An Analysis on Clock Speeds in Raspberry Pi Pico and Arduino Uno Microcontrollers

Choosing an application-centric microcontroller development board undisputedly increases the efficiency of the system. It impedes on-field failures and improves the quality of research. This paper analyses the Clock speeds of Arduino Uno and Raspberry Pi Pico microcontrollers to test their computation speeds using Mandelbrot Set, a familiar self-recurring fractal object. Arduino Uno is one of the popularly-used microcontrollers in the field of development. Pi Pico is the first and latest Microcontroller from Raspberry Pi family. Though the boards are economic, the latter tends to be very powerful.
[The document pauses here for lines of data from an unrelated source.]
(** The status code of a handler that returned, if it did. *)
Definition status_of (r : outcome response) : option nat :=
  match r with
  | Returned resp => Some (status resp)
  | Raised _ => None
  end.

(** Every key of the dict is a [str]. *)
Definition str_keyed (sa : gmap pykey (list string)) : Prop :=
  ∀ k, is_Some (sa !! k) → ∃ s, k = KStr s.

(** ** A small world to run the handlers in *)

(** A [parse_value] for markers that hold the bare id: the text between
    the two dollars (value[1:-1]). *)
Fixpoint drop_last (s : string) : string :=
  match s with
  | EmptyString => EmptyString
  | String c EmptyString => EmptyString
  | String c tl => String c (drop_last tl)
  end.

Definition between_dollars (value : string) : string :=
  match value with
  | EmptyString => EmptyString
  | String _ tl => drop_last tl
  end.

(** A [parse_value] for a few markers: the text between the dollars, but
    [[1]] is the list of 1, [1] the number and [true] the bool. *)
Definition sample_parse_value (value : string) : json :=
  let text := between_dollars value in
  if decide (text = "[1]") then JList [JNum 1]
  else if decide (text = "1") then JNum 1
  else if decide (text = "true") then JBool true
  else JStr text.

Definition descriptor_record (d : json) : rvalue :=
  json_dumps (JDict [("meta", JDict [("descriptor", d)])]).

(** Two finished extractions [A] and [B] and a record that is no data
    state. *)
Definition sample_redis : gmap string rvalue :=
  <["data:A" := descriptor_record (JStr "A")]>
  (<["data:B" := descriptor_record (JStr "B")]>
  (<["data:X" := RText "not json"]> ∅)).

Definition sample_payload (state : string) : payload :=
  {| p_state := state; p_server := JStr "srv"; p_handler := JStr "test" |}.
Hence these microcontrollers are chosen for analysis. The Mandelbrot Set is formed by the microcontrollers on an OLED display using Escape Time (ET) Algorithm. ET Algorithm takes a position (x, y) and recursively calculates the pixels that have to be turned on to render the Mandelbrot set on the display. Initially the boards are tested at their standard clock speeds. Further they are decelerated to under-rated levels to find the deviation in the rate of change of computation with the raise in their core frequencies. The Arduino Uno requires complex on-board hardware modifications with an intensive monitoring setup to work at overclocked frequencies. Hence this board is not tested at overdriven clock speeds. But Pi Pico effortlessly adjusts its core frequency to work at desired computation speeds using its phase-controlled loop. With this parameter, benchmarks and results, one of the two boards is regarded ideal for applications requiring cumulative calculations.